Through my experience in this course, I have started thinking critically about my experiences within my own organization. Do our actions speak directly to the mission of the organization and our leader’s vision for the future? I have learned that a leader must keep this vision in the forefront as they drive change within an organization.

L4.6 Provides Calm During the Storm of Change

Change is hard. In the “Leadership Case Study” (Schad, 2019), I investigated the role of culture within an organization. Culture can either enhance or derail progress in achieving a leader’s vision for the future. Additionally, within my case study, I identified that subgroups within an organization will perceive change differently. It is important that a leader uses transformational leadership techniques that provide individualized attention to these subgroups to support and inspire them during times of change. Chaos breeds chaos; a leader must remain calm and focused during the most challenging times.
Patient care can bring chaos. I strive every day to be overly calm when faced with upset patients or panicked students. When responsibilities of my job, education and personal life demand my time all at once, panic only adds to the chaos. Taking a deep breath and pausing before I act help me to maintain a sense of calm. This will be essential to apply in my future as a healthcare leader.

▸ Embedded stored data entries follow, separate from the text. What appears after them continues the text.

(** * etre: entities, sets, write results and errors

    A shallow embedding of package [etre] (etre.go): the dynamically typed
    [Entity] map with its accessors, the [Set] projection, the meta-label
    table, [WriteResult.IsZero] and [Error.New], with the properties the
    specification states about them. *)

From Stdlib Require Import ZArith String Ascii List Sorted Permutation Lia.
From stdpp Require Import base gmap strings list fin_maps.

Local Open Scope string_scope.
Local Open Scope Z_scope.

(** ** Machine integers *)

Module GoInt.

(** Go's [int] is 32 or 64 bits wide, fixed by the platform. *)
Inductive arch : Set := Arch32 | Arch64.

Definition IntSize (a : arch) : Z :=
  match a with Arch32 => 32 | Arch64 => 64 end.

(** The values of a signed [w]-bit integer. *)
Definition in_range (w z : Z) : Prop := - 2 ^ (w - 1) <= z < 2 ^ (w - 1).

(** Conversion to a signed [w]-bit integer type: the two's complement
    value is sign extended, then truncated to [w] bits. *)
Definition wrap (w z : Z) : Z := (z + 2 ^ (w - 1)) mod 2 ^ w - 2 ^ (w - 1).

End GoInt.
Import GoInt.

(** ** Dynamically typed values *)

Local Set Warnings "-register-all".

(** What an [interface{}] stored in an entity can hold.  [VNil] is the nil
    interface; [VOther T] stands for a value of any further dynamic type,
    named [T]. *)
Inductive value : Type :=
| VNil
| VString (s : string)
| VInt64 (n : Z)
| VInt32 (n : Z)
| VInt (n : Z)
| VFloat64 (bits : Z)
| VBool (b : bool)
| VMap (m : gmap string value)
| VSlice (l : list value)
| VOther (T : string).

(** The dynamic type of a value, as the type switches of the package see
    it. *)
Inductive dyntype : Set :=
| TNil | TString | TInt64 | TInt32 | TInt | TUnlisted.

Definition type_of (v : value) : dyntype :=
  match v with
  | VNil => TNil
  | VString _ => TString
  | VInt64 _ => TInt64
  | VInt32 _ => TInt32
  | VInt _ => TInt
  | _ => TUnlisted
  end.

(** ** Panics *)

(** A panic is either raised by the runtime (a failed type assertion, an
    index out of range) or by an explicit [panic(msg)]. *)
Inductive panic : Type :=
| TypeAssertion (v : value) (want : dyntype)
| IndexOutOfRange (i len : nat)
| PanicString (msg : string).

Inductive result (A : Type) : Type :=
| Ok (a : A)
| Panic (p : panic).
Arguments Ok {A} a.
Arguments Panic {A} p.

Definition result_bind {A B : Type} (f : A -> result B) (r : result A)
  : result B :=
  match r with
  | Ok a => f a
  | Panic p => Panic p
  end.

#[export] Instance result_mbind : MBind result := @result_bind.
#[export] Instance result_mret : MRet result := @Ok.

Definition panics {A : Type} (r : result A) : Prop := exists p, r = Panic p.

(** Single-valued type assertions [v.(T)]: they panic when the dynamic
    type of [v] is not [T]. *)
Definition assert_string (v : value) : result string :=
  match v with VString s => Ok s | _ => Panic (TypeAssertion v TString) end.

Definition assert_int64 (v : value) : result Z :=
  match v with VInt64 n => Ok n | _ => Panic (TypeAssertion v TInt64) end.

Definition assert_int32 (v : value) : result Z :=
  match v with VInt32 n => Ok n | _ => Panic (TypeAssertion v TInt32) end.

Definition assert_int (v : value) : result Z :=
  match v with VInt n => Ok n | _ => Panic (TypeAssertion v TInt) end.

(** ** Entities *)

Abbreviation Entity := (gmap string value).

(** [e[k]]: the stored value, or the zero value of [interface{}] when the
    key is missing. *)
Definition index (e : Entity) (k : string) : value := default VNil (e !! k).

(** [v, ok := e[k]]. *)
Definition index_ok (e : Entity) (k : string) : value * bool :=
  match e !! k with
  | Some v => (v, true)
  | None => (VNil, false)
  end.

Definition META_LABEL_ID : string := "_id".
Definition META_LABEL_TYPE : string := "_type".
Definition META_LABEL_REV : string := "_rev".

Definition Entity_Id (e : Entity) : result string :=
  assert_string (index e META_LABEL_ID).

Definition Entity_Type (e : Entity) : result string :=
  assert_string (index e META_LABEL_TYPE).

Definition Entity_Has (e : Entity) (label : string) : bool :=
  let '(_, ok) := index_ok e label in ok.

Definition Entity_String (e : Entity) (label : string) : result string :=
  let v := index e label in
  match type_of v with
  | TString => assert_string v
  | _ => Ok ""
  end.

(** A Set is a user-defined logical grouping of writes. *)
Record Set_ : Type := mkSet {
  Set_Id : string;
  Set_Op : string;
  Set_Size : Z
}.

Section Platform.

(** [fmt.Sprintf] belongs to the Go library; the package only passes a
    format and arguments to it. *)
Variable Sprintf : string -> list value -> string.

Variable a : arch.

Definition Entity_Rev (e : Entity) : result Z :=
  let v := index e META_LABEL_REV in
  match type_of v with
  | TInt64 => assert_int64 v
  | TInt32 => n ← assert_int32 v; Ok (wrap 64 n)
  | TInt => n ← assert_int v; Ok (wrap 64 n)
  | _ =>
      id ← Entity_Id e;
      Panic (PanicString (Sprintf
        "entity %s has invalid _rev data type: %T; expected int64 (or int/int32 before v0.11)"
        [VString id; v]))
  end.

Definition Entity_Set (e : Entity) : result Set_ :=
  let set := mkSet "" "" 0 in
  set ← (if (index_ok e "_setId").2
         then s ← assert_string (index e "_setId");
              Ok (mkSet s (Set_Op set) (Set_Size set))
         else Ok set);
  set ← (if (index_ok e "_setOp").2
         then s ← assert_string (index e "_setOp");
              Ok (mkSet (Set_Id set) s (Set_Size set))
         else Ok set);
  set ← (if (index_ok e "_setSize").2
         then size ← match type_of (index e "_setSize") with
                     | TInt64 => n ← assert_int64 (index e "_setSize");
                                 Ok (wrap (IntSize a) n)
                     | TInt32 => n ← assert_int32 (index e "_setSize");
                                 Ok (wrap (IntSize a) n)
                     | TInt => assert_int (index e "_setSize")
                     | _ => Ok 0
                     end;
              Ok (mkSet (Set_Id set) (Set_Op set) size)
         else Ok set);
  Ok set.

End Platform.

(** ** Meta-labels *)

Definition metaLabels : gmap string bool :=
  list_to_map
    [ ("_id", true); ("_rev", true); ("_setId", true); ("_setOp", true);
      ("_setSize", true); ("_ts", true); ("_type", true) ].

(** Indexing a [map[string]bool] yields [false] for a missing key. *)
Definition IsMetalabel (label : string) : bool :=
  default false (metaLabels !! label).

(** ** Labels *)

(** Go compares strings byte by byte; [x < y] is [String.ltb x y]. *)
Definition str_lt (x y : string) : Prop := String.ltb x y = true.

(** [sort.Strings] belongs to the Go library and sorts a slice in
    increasing order.  It is modelled by insertion under [<]; the order
    is total, so every sorting algorithm returns the same slice
    (see [sorted_perm_unique]). *)
Fixpoint insert_by_less (x : string) (l : list string) : list string :=
  match l with
  | [] => [x]
  | y :: l' =>
      if String.ltb x y then x :: y :: l' else y :: insert_by_less x l'
  end.

Fixpoint sort_Strings (l : list string) : list string :=
  match l with
  | [] => []
  | x :: l' => insert_by_less x (sort_Strings l')
  end.

(** [labels[i] = x]: an index outside the slice panics. *)
Definition slice_store (labels : list string) (i : nat) (x : string)
  : result (list string) :=
  if (i <? length labels)%nat then Ok (<[i:=x]> labels)
  else Panic (IndexOutOfRange i (length labels)).

(** The [for label := range e] loop of [Labels], run over the keys in the
    order the runtime happens to produce them. *)
Fixpoint Labels_loop (keys : list string) (labels : list string) (i : nat)
  : result (list string * nat) :=
  match keys with
  | [] => Ok (labels, i)
  | label :: rest =>
      labels' ← slice_store labels i label;
      Labels_loop rest labels' (S i)
  end.

(** [Labels] for an entity of [n] keys that [range] visits in the order
    [keys]. *)
Definition Labels_ranging (keys : list string) (n : nat)
  : result (list string) :=
  let labels := replicate n "" in
  '(labels, _) ← Labels_loop keys labels 0%nat;
  Ok (sort_Strings labels).

(** The keys of an entity in one iteration order; Go leaves the order
    unspecified, any permutation of this list can occur. *)
Definition keys_of (e : Entity) : list string := (map_to_list e).*1.

Definition Entity_Labels (e : Entity) : result (list string) :=
  Labels_ranging (keys_of e) (size e).

(** ** Write results and errors *)

(** A slice is nil or has a backing array; both can have length 0. *)
Inductive slice (A : Type) : Type :=
| NilSlice
| Slice (elems : list A).
Arguments NilSlice {A}.
Arguments Slice {A} elems.

Definition len {A : Type} (s : slice A) : Z :=
  match s with
  | NilSlice => 0
  | Slice elems => Z.of_nat (length elems)
  end.

Definition elems_of {A : Type} (s : slice A) : list A :=
  match s with
  | NilSlice => []
  | Slice elems => elems
  end.

Record Write : Type := mkWrite {
  Write_EntityId : string;
  Write_URI : string;
  Write_Diff : Entity
}.

Record Error : Type := mkError {
  Error_Message : string;
  Error_Type : string;
  Error_EntityId : string;
  Error_HTTPStatus : Z
}.

(** [Error] is a pointer field: [None] is nil. *)
Record WriteResult : Type := mkWriteResult {
  WriteResult_Writes : slice Write;
  WriteResult_Error : option Error
}.

Definition is_nil {A : Type} (p : option A) : bool :=
  match p with None => true | Some _ => false end.

Definition WriteResult_IsZero (wr : WriteResult) : bool :=
  is_nil (WriteResult_Error wr) && (len (WriteResult_Writes wr) =? 0).

Section ErrorNew.

Variable Sprintf : string -> list value -> string.

(** The body of [New], run on the frame's own copy [e] of the receiver;
    it returns the frame's [e] after the assignment. *)
Definition Error_New_body (e : Error) (msgFmt : string)
  (msgArgs : list value) : Error :=
  if negb (String.eqb msgFmt "")
  then mkError (Sprintf msgFmt msgArgs) (Error_Type e) (Error_EntityId e)
         (Error_HTTPStatus e)
  else e.

(** A call [recv.New(msgFmt, msgArgs...)]: the value receiver is copied
    into the callee's frame.  The pair is the caller's variable after
    the call and the returned value. *)
Definition Error_New_call (recv : Error) (msgFmt : string)
  (msgArgs : list value) : Error * Error :=
  let frame_e := recv in
  (recv, Error_New_body frame_e msgFmt msgArgs).

Definition Error_New (e : Error) (msgFmt : string) (msgArgs : list value)
  : Error :=
  (Error_New_call e msgFmt msgArgs).2.

Definition Error_String (e : Error) : string :=
  Sprintf "Etre error %s: %s" [VString (Error_Type e); VString (Error_Message e)].

Definition Error_Error (e : Error) : string := Error_String e.

End ErrorNew.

L6 Communication Skills __ Met __ Not Met

L6.1 Uses Generally Accepted English Grammar

Effective written communication is an essential skill for a healthcare leader. A leader communicates in writing via policies, contracts, memos and electronic mail. In this course, we have looked at all aspects of leadership and the integral role of effective communication. In reading Dye and Garman’s Exceptional Leadership (2015), we learned about how to read non-verbal cues in communicating; however, these are absent in written communication. A leader must maintain high standards for their written communication given their absence. We have honed our grammatical skills in many aspects of this course: from conversational grammar in our discussion board posts to formal composition grammar in our paper writing. This course has delivered an increased confidence in writing—in fact I have had an article accepted in a non-peer reviewed publication that was inspired from my MHA personal statement of interest and the content covered in this course.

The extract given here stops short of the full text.